» **ENTRIES PROVIDED**:
(* ===== verification/CacheSub.v ===== *)
(** * Partial blocks (internal/cache/subblock.go)

    A random read stores only the sub-blocks it fetched.  They are kept in
    memory and written behind; a sidecar claims what the sparse block file
    holds, and may claim less than is there but never more. *)
From S2P Require Import Prelude CacheBits CacheState CacheRoom CacheWhole CacheBlocks.
Open Scope Z_scope.

Section Sub.
Context {E : CacheEnv} {Cfg : Options}.

(** writeSidecar. *)
Definition writeSidecar (id : blockID) (p : partial) : CM (res cerr unit) :=
  let path := sidecarPath id.1 id.2 in
  try+ _u := os_write_text (tmpOf path) (encode p) in os_rename_text (tmpOf path) path.

(** onDiskLocked: what the block file holds. *)
Definition onDisk (m : blockMeta) (p : partial) : partial :=
  foldl (fun q i => if p_has p i && bool_decide (subs m !! i = None) then p_set i q else q)
    (newPartialTotal (p_sub p) (p_total p)) (seqZ 0 (p_total p)).

(** noteClaimLocked: [was] is what claimLags said before the change. *)
Definition noteClaim (id : blockID) (was : bool) : cache -> cache := fun s =>
  match blocks s !! id with
  | Some m => s <| lagging ::= fun x => x + b2z (claimLags m) - b2z was |>
  | None => s
  end.

(** sweepClaims: catch up the claim of every block quiet for [minQuiet]. *)
Definition sweepBlock (minQuiet t : Z) (id : blockID) : CM unit :=
  let+ m := cget (fun s => blocks s !! id) in
  match m with
  | Some m =>
      match bm_partial m with
      | Some p =>
          if negb (claimLags m) || (t - sidecarAt m <? minQuiet) then cret tt
          else
            let d := onDisk m p in
            do+ cmod (upd_block id (fun m => m <| sidecarHave := p_have d |> <| sidecarAt := t |>));
            do+ cmod (noteClaim id true);
            do+ writeSidecar id d; cret tt
      | None => cret tt
      end
  | None => cret tt
  end.
Definition sweepClaims (minQuiet : Z) : CM unit :=
  let+ s := cget id in
  if lagging s =? 0 then cret tt
  else
    let+ n := tick in
    cforeach (ord_blocks n (map fst (map_to_list (blocks s)))) (sweepBlock minQuiet (now s)).
Definition sweepAllClaims : CM unit := sweepClaims 0.

(** claimBlock: an empty sidecar next to a partial block. *)
Definition claimBlock (id : blockID) (sub total : Z) : CM (res cerr unit) :=
  let+ m := cget (fun s => blocks s !! id) in
  let have := match m with
              | Some m => sidecarOn m || bool_decide (bm_partial m = None)
              | None => false end in
  let '(sub, total) := match m with
                       | Some m => match bm_partial m with Some p => (p_sub p, p_total p) | None => (sub, total) end
                       | None => (sub, total) end in
  if have then cret (Ok tt)
  else if (total <=? 0) || (sub <=? 0) then cret (Err (EMsg "cache: cannot claim block"))
  else
    let+ n := tick in (* Stat of the sidecar *)
    let+ there := cget (fun s => bool_decide (is_Some (texts (dsk s) !! sidecarPath id.1 id.2)) && bool_decide (io_fault n = None)) in
    try+ _w := (if there then cret (Ok tt) else writeSidecar id (newPartialTotal sub total)) in
    do+ cmod (fun s => upd_block id (fun m => m <| sidecarOn := true |> <| sidecarHave := 0 |> <| sidecarAt := now s |>) s);
    cret (Ok tt).

(** openPartialBlock: the claim, then the file, then its length. *)
Definition openPartialBlock (id : blockID) (sub total bl : Z) : CM (res cerr Z) :=
  try+ _c := claimBlock id sub total in
  try+ i := os_create (blockPath id.1 id.2) in
  let+ len := cget (fun s => zlen (data_of (dsk s) i)) in
  if negb (len =? bl) && (0 <? bl) then try+ _t := f_truncate i bl in cret (Ok i)
  else cret (Ok i).
(** removePartialBlock: data before claim. *)
Definition removePartialBlock (id : blockID) : CM unit :=
  do+ os_remove (blockPath id.1 id.2); do+ os_remove (sidecarPath id.1 id.2); cret tt.
(** dropPartial. *)
Definition dropPartial (id : blockID) : CM unit :=
  do+ cmod (uncharge id); removePartialBlock id.

(** The length of sub-block [i] of a block of [bl] bytes. *)
Definition sub_len (sub bl i : Z) : Z := if bl <? (i + 1) * sub then bl - i * sub else sub.

(** The checks PutRange and putRangeSync begin with; [Some r]: return r. *)
Definition range_checks (idx off len fileSize : Z) : option (res cerr unit) :=
  let bl := blockLen idx fileSize in
  let sub := subSize in
  if bl <=? 0 then Some (Err (EMsg "cache: block is outside the file"))
  else if (off <? 0) || (bl <? off + len) then Some (Err (EMsg "cache: range exceeds block length"))
  else if negb (off mod sub =? 0) || (negb (len mod sub =? 0) && negb (off + len =? bl)) then
    Some (Err (EMsg "cache: range is not sub-block aligned"))
  else if len =? 0 then Some (Ok tt) else None.

(** The sub-blocks [off, off+len) covers. *)
Definition range_subs (off len : Z) : list Z :=
  let sub := subSize in seqZ (off / sub) ((off + len - 1) / sub - off / sub + 1).

(** The entry a partial block starts from. *)
Definition partialMeta (id : blockID) (bl : Z) (s : cache) : cache :=
  match blocks s !! id with
  | Some _ => s
  | None => s <| blocks ::= insert id ((newMeta (next_ptr s) 0 (now s)) <| bm_partial := Some (newPartial subSize bl) |>) |>
              <| next_ptr ::= Z.succ |>
  end.
Definition lags_at (id : blockID) (s : cache) : bool :=
  match blocks s !! id with Some m => claimLags m | None => false end.
Definition part_of (id : blockID) (s : cache) : option partial :=
  match blocks s !! id with Some m => bm_partial m | None => None end.
(** Sub-block [i] is present now; [hold]: its bytes, to be written behind. *)
Definition gain_sub (id : blockID) (bl i : Z) (hold : option (list Z)) (s : cache) : cache :=
  match part_of id s with
  | Some p =>
      if p_has p i then s
      else
        let n := sub_len subSize bl i in
        let s1 := upd_block id (fun m =>
          (match hold with Some b => m <| subs ::= insert i b |> | None => m end)
            <| bm_partial ::= fmap (p_set i) |> <| bm_size ::= Z.add n |>) s <| bytes ::= Z.add n |> in
        match hold with Some _ => s1 <| wb_pending ::= Z.add n |> | None => s1 end
  | None => s
  end.

(** The descriptor of a block being filled is kept, up to a number of them. *)
Definition keep_open (id : blockID) (f : Z) (s : cache) : cache :=
  match blocks s !! id with
  | Some m => if bool_decide (bm_f m = None) && (openPartials s <? maxOpenPartials)
              then upd_block id (fun m => m <| bm_f := Some f |>) (s <| openPartials ::= Z.succ |>) else s
  | None => s
  end.
(** A block whose sub-blocks are all there becomes a whole one.  The code does
    not look at [subs] here: flushSubs has just emptied it, putRangeSync has not. *)
Definition promote (id : blockID) (s : cache) : cache :=
  match blocks s !! id with
  | Some m => upd_block id (fun m => m <| bm_partial := None |> <| sidecarOn := false |>
                                       <| sidecarHave := 0 |> <| bm_f := None |>)
                (s <| openPartials ::= fun x => x - b2z (bool_decide (is_Some (bm_f m))) |>)
  | None => s
  end.

(** The write-behind queue: it exists from the first admission on. *)
Definition start_queue (s : cache) : cache :=
  match wb_queue s with None => s <| wb_queue := Some [] |> | Some _ => s end.
Definition enqueue (id : blockID) : CM bool :=
  let+ s := cget Datatypes.id in
  match wb_queue s with
  | Some _ => if wb_closed s then cret false
              else do+ cmod (fun s => s <| wb_queue ::= fmap (fun q => q ++ [id]) |>); cret true
  | None => cret false
  end.

(** putRangeSync: the range straight to the block file. *)
Definition putRangeSync (k : FileKey) (idx off : Z) (data : list Z) (fileSize : Z) : CM (res cerr unit) :=
  let fh := key_hash k in
  let id := (fh, idx) in
  let bl := blockLen idx fileSize in
  let sub := subSize in
  match range_checks idx off (zlen data) fileSize with
  | Some r => cret r
  | None =>
      try+ _room := blockRoom id off (zlen data) fileSize true in
      let+ open := cget (fun s => match blocks s !! id with Some m => bm_f m | None => None end) in
      try+ f := (match open with
                 | Some f => cret (Ok f)
                 | None => openPartialBlock id sub ((bl + sub - 1) / sub) bl end) in
      try+ _w := f_write_at f off data in
      let+ old := cget (fun s => blocks s !! id) in
      if match old with Some m => bool_decide (bm_partial m = None) | None => false end then cret (Ok tt)
      else
        do+ cmod (partialMeta id bl);
        do+ (if bool_decide (open = None) then cmod (keep_open id f) else cret tt);
        let+ was := cget (lags_at id) in
        do+ cforeach (range_subs off (zlen data)) (fun i => cmod (gain_sub id bl i None));
        do+ cmod (fun s => upd_block id (fun m => m <| bm_access := now s |>) s);
        let+ remember := note_file k fileSize in
        do+ cmod (inherit_pin id);
        let+ s := cget Datatypes.id in
        match blocks s !! id with
        | None => cret (Ok tt)
        | Some m =>
            match bm_partial m with
            | None => cret (Ok tt)
            | Some p =>
                if p_full p then
                  do+ cmod (promote id);
                  do+ cmod (add_present id);
                  do+ cmod (noteClaim id was);
                  let+ complete := cget (fun s => all_present fh fileSize s && negb (anyInMemory fh s)) in
                  do+ (if remember then rememberKey k else cret tt);
                  do+ os_remove (sidecarPath fh idx);
                  do+ (if wholeLayout fileSize then adoptBlockIntoPart k idx
                       else if complete then scheduleHydrate k else cret tt);
                  cret (Ok tt)
                else
                  let due := claimDue (p_have p) (sidecarHave m) (sidecarAt m) (now s) in
                  do+ (if due then cmod (upd_block id (fun m => m <| sidecarHave := p_have p |> <| sidecarAt := now s |>))
                       else cret tt);
                  do+ cmod (noteClaim id was);
                  do+ (if remember then rememberKey k else cret tt);
                  if due then writeSidecar id p else cret (Ok tt)
            end
        end
  end.

Fixpoint write_subs (f sub : Z) (l : list (Z * list Z)) : CM (res cerr unit) :=
  match l with
  | [] => cret (Ok tt)
  | (i, b) :: l' => try+ _w := f_write_at f (i * sub) b in write_subs f sub l'
  end.
(** flushSubs: the sub-blocks in memory go to the file; a block that is whole
    then is promoted. *)
Definition flushSubs (id : blockID) : CM unit :=
  let fh := id.1 in
  let+ s := cget Datatypes.id in
  match blocks s !! id with
  | None => cret tt
  | Some m =>
      do+ cmod (upd_block id (fun m => m <| subQueued := false |>));
      match bm_partial m with
      | None => cret tt
      | Some p =>
          if bool_decide (subs m = ∅) then cret tt
          else
            let '(key, fileSize, bl) := match files s !! fh with
              | Some fs => (fs_key fs, fs_size fs, blockLen id.2 (fs_size fs))
              | None => (noKey, 0, 0) end in
            let+ f := (match bm_f m with
                       | Some f => cret (Ok f)
                       | None => openPartialBlock id (p_sub p) (p_total p) bl end) in
            match f with
            | Err _ => dropPartial id
            | Ok f =>
                let+ w := write_subs f (p_sub p) (map_to_list (subs m)) in
                match w with
                | Err _ => dropPartial id
                | Ok _ =>
                    do+ cmod (upd_block id (fun m => m <| subs := ∅ |>));
                    do+ (if bool_decide (bm_f m = None) then cmod (keep_open id f) else cret tt);
                    let+ s := cget Datatypes.id in
                    match blocks s !! id with
                    | None => cret tt
                    | Some m1 =>
                        let d := onDisk m1 p in
                        let was := claimLags m1 in
                        if p_full d then
                          do+ cmod (promote id);
                          do+ cmod (add_present id);
                          let+ complete := cget (fun s => all_present fh (size_of fh s) s && negb (anyInMemory fh s)) in
                          do+ cmod (noteClaim id was);
                          do+ os_remove (sidecarPath fh id.2);
                          do+ (if wholeLayout fileSize then adoptBlockIntoPart key id.2 else cret tt);
                          do+ cmod (fun s => s <| wb_pending ::= fun x => x - sub_bytes m |>);
                          if complete && negb (wholeLayout fileSize) then scheduleHydrate key else cret tt
                        else
                          let due := claimDue (p_have d) (sidecarHave m1) (sidecarAt m1) (now s) in
                          do+ (if due then cmod (upd_block id (fun m => m <| sidecarHave := p_have d |> <| sidecarAt := now s |>))
                               else cret tt);
                          do+ cmod (noteClaim id was);
                          do+ (if due then do+ writeSidecar id d; cret tt else cret tt);
                          cmod (fun s => s <| wb_pending ::= fun x => x - sub_bytes m |>)
                    end
                end
            end
      end
  end.

(** PutRange: part of a block, kept in memory while there is room for it. *)
Definition hold_subs (id : blockID) (bl off : Z) (data : list Z) : CM unit :=
  cforeach (range_subs off (zlen data)) (fun i =>
    cmod (gain_sub id bl i (Some (pread data ((i - off / subSize) * subSize) (sub_len subSize bl i))))).
Definition PutRange (k : FileKey) (idx off : Z) (data : list Z) (fileSize : Z) : CM (res cerr unit) :=
  let fh := key_hash k in
  let id := (fh, idx) in
  let bl := blockLen idx fileSize in
  match range_checks idx off (zlen data) fileSize with
  | Some r => cret r
  | None =>
      try+ _room := blockRoom id off (zlen data) fileSize true in
      let+ s := cget Datatypes.id in
      if wb_closed s || (WriteBehindBudget <? wb_pending s + zlen data) then putRangeSync k idx off data fileSize
      else if match blocks s !! id with Some m => bool_decide (bm_partial m = None) | None => false end
      then cret (Ok tt)
      else
        do+ cmod (partialMeta id bl);
        let+ was := cget (lags_at id) in
        do+ hold_subs id bl off data;
        do+ cmod (noteClaim id was);
        do+ cmod (fun s => upd_block id (fun m => m <| bm_access := now s |>) s);
        let+ remember := note_file k fileSize in
        do+ cmod (inherit_pin id);
        do+ cmod start_queue;
        let+ queued := cget (fun s => match blocks s !! id with Some m => subQueued m | None => true end) in
        do+ cmod (upd_block id (fun m => m <| subQueued := true |>));
        do+ (if remember then rememberKey k else cret tt);
        if queued then cret (Ok tt)
        else
          let+ ok := enqueue id in
          do+ (if ok then cret tt else flushSubs id); cret (Ok tt)
  end.
End Sub.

» **WHAT NEEDS TO BE DONE**: Each line of the data above that contains the string "claimBlock" should be counted; give only the total.

» **OUTPUT FOR THIS EXERCISE**: 3